The cost to collect and transport One MTD of waste to the landfill from all 24 wards is Rs. 3,840/day. Hence, to transport 6,300 MTD of waste, it costs BMC Rs. 2.42 crores/day and annually, this cost is as high as Rs. 883 crores. While for the landfill, the cost of operations and maintenance Rs. 3,000/- for one metric tonne per day, thus for 5,500 MTD of waste annually it costs Rs. 602 crores.
“To reduce these costs, BMC should adopt decentralised SWM, which has been done successfully in Councillor Ward No. 203 in F/S ward through the Swachh Mumbai Prabodhan Abhiyan (SMPA) model. This scheme involves community-based organisations that collect waste from slum households and process within the ward,” added Mhaske.
Bulk waste generators to treat waste at source
The Solid Waste Management Rules, 2016, states that the BMC must achieve waste management at the source, and should reduce its dependence on dumping grounds. The civic body made it mandatory for bulk waste generators like housing societies and commercial establishments with more than 20,000 sqm area, or generating 100kg waste daily, to treat waste at source. However, the NGO pointed out that currently only 50% of societies are processing the waste in their premises.
“There is a significant gap in waste management practices, the BMC should come up with an effective plan to improve waste processing and management in these societies, as 50% (1,401) of the 2,825 BWG societies in Mumbai are not processing their wet waste at source,” said Rini Cherian, programme coordinator, Praja Foundation.
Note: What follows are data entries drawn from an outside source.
(* ===== verification/Init.v ===== *)
(** * Starting the kernel: threads/init.c and devices/shutdown.c

    How the kernel takes its command line apart, sets its options and runs the
    actions it is given, built with USERPROG and FILESYS but not VM.  The command
    line lies in memory where the loader left it; the options point into it.  The
    commands of fsutil.c and of process.c that the actions stand for, and the
    real-time clock, are arguments.  What is printed is left out. *)

From stdpp Require Import strings.
From S2P Require Import Prelude CString SortSearch Random Vaddr Printf Block.
Local Open Scope Z_scope.

(** ** threads/loader.h *)

Definition LOADER_END : Z := 0x7e00.
Definition LOADER_SIG_LEN : Z := 2.
Definition LOADER_PARTS_LEN : Z := 64.
Definition LOADER_ARGS_LEN : Z := 128.
Definition LOADER_ARG_CNT_LEN : Z := 4.
Definition LOADER_SIG : Z := LOADER_END - LOADER_SIG_LEN.
Definition LOADER_PARTS : Z := LOADER_SIG - LOADER_PARTS_LEN.
Definition LOADER_ARGS : Z := LOADER_PARTS - LOADER_ARGS_LEN.
Definition LOADER_ARG_CNT : Z := LOADER_ARGS - LOADER_ARG_CNT_LEN.

(** ** The command line *)

Definition load_u32 (a : Z) : M memory Z :=
  b0 ← CString.load a; b1 ← CString.load (a + 1); b2 ← CString.load (a + 2); b3 ← CString.load (a + 3);
  mret (b0 + 2 ^ 8 * b1 + 2 ^ 16 * b2 + 2 ^ 24 * b3).
(** An index of the static array argv. *)
Definition argv_index (i : Z) : M memory unit := if (0 <=? i) && (i <? LOADER_ARGS_LEN / 2 + 1) then mret tt else fault.
(** for (i = 0; i < argc; i++), [n] iterations left. *)
Fixpoint read_args (n : nat) (i p finish : Z) : M memory (list Z) :=
  match n with
  | O => mret []
  | S n =>
    assert (p <? finish);;
    argv_index i;;
    len ← strnlen (Z.to_nat LOADER_ARGS_LEN + 1) p (finish - p);
    rest ← read_args n (i + 1) (p + (len + 1)) finish;
    mret (p :: rest)
  end.
Definition read_command_line : M memory (list Z) :=
  a ← ptov LOADER_ARG_CNT;
  n ← load_u32 a;
  let argc := s32 n in
  p ← ptov LOADER_ARGS;
  argv ← read_args (Z.to_nat argc) 0 p (p + LOADER_ARGS_LEN);
  argv_index argc;;
  mret argv.

(** ** Options *)

Inductive shutdown_type := SHUTDOWN_NONE | SHUTDOWN_POWER_OFF | SHUTDOWN_REBOOT.
(** The static variables that options set; names are pointers. *)
Record options := mk_options {
  format_filesys : bool;
  filesys_bdev_name : Z;
  scratch_bdev_name : Z;
  user_page_limit : Z;
  thread_mlfqs : bool;
  how : shutdown_type;
}.
Record kernel := mk_kernel { k_mem : memory; k_options : options; k_random : rc4 }.
Definition in_memory {A} (m : M memory A) : M kernel A :=
  zoom k_mem (λ x k, mk_kernel x (k_options k) (k_random k)) m.
Definition set_options (f : options → options) : M kernel unit :=
  modify (λ k, mk_kernel (k_mem k) (f (k_options k)) (k_random k)).
Definition seed_random (seed : Z) : M kernel unit :=
  zoom k_random (λ x k, mk_kernel (k_mem k) (k_options k) x) (random_init seed).

Section options.
(** The addresses of the literals "=" and of the empty string, the time of the
    real-time clock, and a bound for the lengths of strings. *)
Context (equals empty : Z) (rtc_time : Z) (fuel : nat).

(** The string at [p]. *)
Fixpoint string_at (n : nat) (p : Z) : M memory (list Z) :=
  match n with
  | O => nofuel
  | S n => c ← CString.load p; if c =? 0 then mret [] else s ← string_at n (p + 1); mret (c :: s)
  end.
(** atoi (value), with its assertion. *)
Definition atoi_at (value : Z) : M memory Z :=
  assert (negb (value =? NULL));; s ← string_at fuel value; mret (atoi s).
Definition shutdown_configure (type : shutdown_type) : M kernel unit :=
  set_options (λ o, mk_options (format_filesys o) (filesys_bdev_name o) (scratch_bdev_name o) (user_page_limit o) (thread_mlfqs o) type).

(** What an option does; usage () powers the machine off, and false is returned. *)
Definition do_option (name : list Z) (value : Z) : M kernel bool :=
  if decide (name = chars "-h") then mret false
  else if decide (name = chars "-q") then shutdown_configure SHUTDOWN_POWER_OFF;; mret true
  else if decide (name = chars "-r") then shutdown_configure SHUTDOWN_REBOOT;; mret true
  else if decide (name = chars "-f") then
    set_options (λ o, mk_options true (filesys_bdev_name o) (scratch_bdev_name o) (user_page_limit o) (thread_mlfqs o) (how o));; mret true
  else if decide (name = chars "-filesys") then
    set_options (λ o, mk_options (format_filesys o) value (scratch_bdev_name o) (user_page_limit o) (thread_mlfqs o) (how o));; mret true
  else if decide (name = chars "-scratch") then
    set_options (λ o, mk_options (format_filesys o) (filesys_bdev_name o) value (user_page_limit o) (thread_mlfqs o) (how o));; mret true
  else if decide (name = chars "-rs") then
    n ← in_memory (atoi_at value); seed_random (u32 n);; mret true
  else if decide (name = chars "-mlfqs") then
    set_options (λ o, mk_options (format_filesys o) (filesys_bdev_name o) (scratch_bdev_name o) (user_page_limit o) true (how o));; mret true
  else if decide (name = chars "-ul") then
    n ← in_memory (atoi_at value);
    set_options (λ o, mk_options (format_filesys o) (filesys_bdev_name o) (scratch_bdev_name o) (u32 n) (thread_mlfqs o) (how o));; mret true
  else panic.
(** The loop over argv; [None] when the machine has been powered off. *)
Fixpoint options_loop (argv : list Z) : M kernel (option (list Z)) :=
  match argv with
  | [] => mret (Some [])
  | arg :: rest =>
    c ← in_memory (CString.load arg);
    if c =? 45 then
      '(name, save) ← in_memory (strtok_r fuel arg equals 0);
      '(value, _) ← in_memory (strtok_r fuel NULL empty save);
      s ← in_memory (string_at fuel name);
      go ← do_option s value;
      if go : bool then options_loop rest else mret None
    else mret (Some argv)
  end.
Definition parse_options (argv : list Z) : M kernel (option (list Z)) :=
  r ← options_loop argv;
  match r with
  | Some argv => seed_random (u32 rtc_time);; mret (Some argv)
  | None => mret None
  end.
End options.

(** ** Actions *)

(** run_task () and the functions of fsutil.c. *)
Inductive function := run_task | fsutil_ls | fsutil_cat | fsutil_rm | fsutil_extract | fsutil_append.
Definition actions : list (list Z * nat * function) :=
  [(chars "run", 2%nat, run_task); (chars "ls", 1%nat, fsutil_ls); (chars "cat", 2%nat, fsutil_cat);
   (chars "rm", 2%nat, fsutil_rm); (chars "extract", 1%nat, fsutil_extract); (chars "append", 2%nat, fsutil_append)].
Fixpoint find_action (l : list (list Z * nat * function)) (name : list Z) : option (nat * function) :=
  match l with
  | [] => None
  | (n, argc, f) :: l => if decide (name = n) then Some (argc, f) else find_action l name
  end.

Section actions.
(** The call of a function with the rest of argv, here the strings themselves. *)
Context {S : Type} (invoke : function → list (list Z) → M S unit).

(** The loop while there are arguments, at most [n] rounds. *)
Fixpoint actions_loop (n : nat) (argv : list (list Z)) : M S unit :=
  match n with
  | O => nofuel
  | Datatypes.S n =>
    match argv with
    | [] => mret tt
    | name :: _ =>
      match find_action actions name with
      | None => panic
      | Some (argc, f) =>
        assert (argc <=? length argv)%nat;;
        invoke f argv;;
        actions_loop n (drop argc argv)
      end
    end
  end.
Definition run_actions (argv : list (list Z)) : M S unit := actions_loop (Datatypes.S (length argv)) argv.
End actions.

(** ** Block devices *)

(** for (block = block_first (); block != NULL; block = block_next (block)), at most
    [n] rounds. *)
Fixpoint first_of_type (n : nat) (role : block_kind) (b : option nat) : M registry (option nat) :=
  match b with
  | None => mret None
  | Some i =>
    match n with
    | O => nofuel
    | S n =>
      r ← get;
      d ← from_option (all_blocks r !! i);
      if decide (dev_type d = role) then mret (Some i)
      else b ← block_next i; first_of_type n role b
    end
  end.
Definition locate_block_device (role : block_kind) (name : option (list Z)) : M registry unit :=
  b ← (match name with
       | Some name =>
         b ← block_get_by_name name;
         match b with None => panic | Some _ => mret b end
       | None => b ← block_first; r ← get; first_of_type (length (all_blocks r)) role b
       end);
  match b with
  | Some _ => block_set_role role b
  | None => mret tt
  end.
Definition locate_block_devices (filesys scratch : option (list Z)) : M registry unit :=
  locate_block_device BLOCK_FILESYS filesys;;
  locate_block_device BLOCK_SCRATCH scratch.

(** ** devices/shutdown.c *)

(** What becomes of the machine: shutdown () returns, or writes the power-off sequence
    to its port and halts, or resets the processor. *)
Inductive ending := Returned | PoweredOff (ports : list (Z * Z)) | Rebooted.
Definition power_off_sequence : list (Z * Z) := (λ c, (0x8900, c)) <$> chars "Shutdown".
Section shutdown.
Context {S : Type} (filesys_done : M S unit).
Definition shutdown_power_off : M S ending := filesys_done;; mret (PoweredOff power_off_sequence).
Definition shutdown (o : options) : M S ending :=
  match how o with
  | SHUTDOWN_POWER_OFF => shutdown_power_off
  | SHUTDOWN_REBOOT => mret Rebooted
  | SHUTDOWN_NONE => mret Returned
  end.
End shutdown.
Rise in citizens’ complaints
Over the past decade, citizens’ complaints related to Solid Waste Management have increased by 124% (from 5,519 in 2013 to 12,351 in 2022). The highest number of 4,356 complaints in 2022 were related to garbage not lifted and the removal of debris. These complaints have been constant in the past 10 years, stated the NGO.
While Air Pollution complaints increased by 237% (from 65 complaints in 2013 to 219 complaints in 2022) and drainage increased by 35% (12,708 in 2013 to 17,121 in 2022) in the same period. However, the average time taken to resolve these complaints was as high as 31 days in 2022.
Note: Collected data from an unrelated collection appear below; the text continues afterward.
(* ===== verification/InitThms.v ===== *)
(** * Theorems on the start of the kernel

    The command line comes out as the loader put it in; the options have the effect
    of a reading of the words one after the other; actions run in order. *)

From stdpp Require Import strings.
From S2P Require Import Prelude CString SortSearch Random Vaddr Printf Block Init.
Local Open Scope Z_scope.
Local Notation len l := (Z.of_nat (length l)).

(** ** The words of the command line *)

(** The strings [ss], one behind the other, from [a] on; their addresses, and the end. *)
Fixpoint strings_at (m : memory) (a : Z) (ss : list (list Z)) : Prop :=
  match ss with [] => True | s :: ss => cstr m a s ∧ strings_at m (a + len s + 1) ss end.
Fixpoint addresses (a : Z) (ss : list (list Z)) : list Z :=
  match ss with [] => [] | s :: ss => a :: addresses (a + len s + 1) ss end.
Fixpoint room (ss : list (list Z)) : Z :=
  match ss with [] => 0 | s :: ss => len s + 1 + room ss end.
Lemma room_nonneg ss : 0 ≤ room ss.
Proof. induction ss as [|s ss IH]; simpl; lia. Qed.

Lemma wp_strnlen_loop fuel m a s t maxlen n Q : cstr m a (s ++ t) → len s = n → n ≤ maxlen → len (s ++ t) < maxlen →
  (length t < fuel)%nat → Q (len (s ++ t)) m → wp (strnlen_loop fuel a maxlen n) m Q.
Proof.
  revert s n t. induction fuel as [|fuel IH]; intros s n t Hs Hn Hm Hl Hf HQ; [lia|]. cbn [strnlen_loop].
  pose proof (proj2 (proj1 (cstr_app m a s t) Hs)) as Ht. rewrite Hn in Ht.
  wp_step. apply (wp_load_byte _ _ _ _ (cstr_load _ _ _ Ht)). destruct t as [|c t]; simpl char0.
  - simpl. wp_step. by rewrite app_nil_r, Hn in HQ.
  - destruct Ht as (_ & Hc & _). rewrite length_app in Hl. simpl in Hl, Hf.
    rewrite (proj2 (Z.eqb_neq c 0)), (proj2 (Z.ltb_lt n maxlen)) by lia. simpl.
    apply (IH (s ++ [c]) (n + 1) t); rewrite <-?app_assoc; simpl; rewrite ?length_app in *; simpl in *; try done; lia.
Qed.
Lemma wp_read_args ss m a i finish Q : strings_at m a ss → a + room ss ≤ finish → finish - a ≤ 128 →
  0 ≤ i → i + len ss ≤ 64 → Q (addresses a ss) m → wp (read_args (length ss) i a finish) m Q.
Proof.
  revert a i Q. induction ss as [|s ss IH]; intros a i Q Hs Hr Hf Hi Hn HQ; cbn [read_args length].
  { by wp_step. }
  destruct Hs as [Hs Hss]. simpl in Hr, Hn. pose proof (room_nonneg ss) as Hp.
  do 2 wp_step; [apply Z.ltb_lt; lia|]. wp_step. unfold argv_index.
  change (LOADER_ARGS_LEN / 2 + 1) with 65. rewrite (proj2 (Z.leb_le 0 i)), (proj2 (Z.ltb_lt i 65)) by lia. simpl. wp_step.
  wp_step. unfold strnlen. change (Z.to_nat LOADER_ARGS_LEN + 1)%nat with 129%nat.
  apply (wp_strnlen_loop _ _ _ [] s); [done|done|lia|simpl; lia|lia|]. simpl app.
  wp_step. replace (a + (len s + 1)) with (a + len s + 1) by lia. apply IH; [done|lia|lia|lia|lia|]. wp_step. exact HQ.
Qed.
(** The four bytes of the number of arguments. *)
Definition count_at (m : memory) (a n : Z) : Prop :=
  m !! a = Some (n mod 256) ∧ m !! (a + 1) = Some (n / 2 ^ 8 mod 256) ∧ m !! (a + 2) = Some (n / 2 ^ 16 mod 256) ∧
  m !! (a + 3) = Some (n / 2 ^ 24).
(** A command line of at most 64 words that fits in the 128 bytes of the boot
    sector is read word for word. *)
Theorem read_command_line_correct m ss :
  strings_at m (PHYS_BASE + LOADER_ARGS) ss → room ss ≤ LOADER_ARGS_LEN → len ss ≤ 64 →
  count_at m (PHYS_BASE + LOADER_ARG_CNT) (len ss) →
  read_command_line m = Ok (addresses (PHYS_BASE + LOADER_ARGS) ss, m).
Proof.
  intros Hs Hr Hn (H0 & H1 & H2 & H3).
  assert (wp read_command_line m (λ argv m', argv = addresses (PHYS_BASE + LOADER_ARGS) ss ∧ m' = m)) as Hw.
  { unfold read_command_line. wp_step. apply wp_ptov; [done|]. wp_step. unfold load_u32.
    replace (LOADER_ARG_CNT + PHYS_BASE) with (PHYS_BASE + LOADER_ARG_CNT) by lia.
    wp_step. apply (wp_load_byte _ _ _ _ H0). wp_step. apply (wp_load_byte _ _ _ _ H1).
    wp_step. apply (wp_load_byte _ _ _ _ H2). wp_step. apply (wp_load_byte _ _ _ _ H3). do 2 wp_step.
    replace (LOADER_ARGS + PHYS_BASE) with (PHYS_BASE + LOADER_ARGS) by lia.
    assert (s32 (len ss mod 256 + 2 ^ 8 * (len ss / 2 ^ 8 mod 256) + 2 ^ 16 * (len ss / 2 ^ 16 mod 256) + 2 ^ 24 * (len ss / 2 ^ 24)) = len ss) as ->.
    { rewrite swrap_small; Z.to_euclidean_division_equations; lia. }
    apply wp_ptov; [done|]. wp_step. rewrite Nat2Z.id.
    replace (LOADER_ARGS + PHYS_BASE) with (PHYS_BASE + LOADER_ARGS) by lia.
    apply wp_read_args; [done|unfold LOADER_ARGS_LEN in *; lia|unfold LOADER_ARGS_LEN; lia|lia|lia|].
    wp_step. unfold argv_index. change (LOADER_ARGS_LEN / 2 + 1) with 65.
    rewrite (proj2 (Z.leb_le 0 _)), (proj2 (Z.ltb_lt _ 65)) by lia. simpl. wp_step. by wp_step. }
  apply wp_ok in Hw as (argv & m' & E & -> & ->). done.
Qed.

(** ** Actions *)

Section actions.
Context {S : Type} (invoke : function → list (list Z) → M S unit).
(** The functions look at their own arguments only. *)
Context (invoke_args : ∀ f argc argv, (∃ n, (n, argc, f) ∈ actions) → invoke f argv = invoke f (take argc argv)).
“Mumbai faces major climate change issues such as air pollution, heat waves, and contaminated water bodies due to inefficient sanitation and waste management processes. In 2022, the BMC’s Mumbai Climate Action Plan (MCAP) included targeted interventions to improve the efficiency of solid waste management, sewerage treatment, and measures to ensure good air quality, which is a positive step,” said Nitai Mehta, Founder and Managing Trustee, Praja Foundation.
Mithi River pollution
Mithi River is heavily polluted with fecal coliform (17000MPN/100ml), much higher than the prescribed norm by the CPCB limit of less than 2500 MPN/100ml.
Moreover, the average maximum Biochemical Oxygen Demand (BOD) recorded in all major beach outlets was 22 mg/it. in 2021, much higher than the prescribed norm by the CPCB of <3 mg/lt.
“The focus should also be given to restoring Mumbai’s rivers and beaches and ensuring effective measures to curb water pollution. The effective implementation of MCAP and robust monitoring can help tackle climate change in Mumbai, ensuring a better future for generations to come,” concluded Mishra.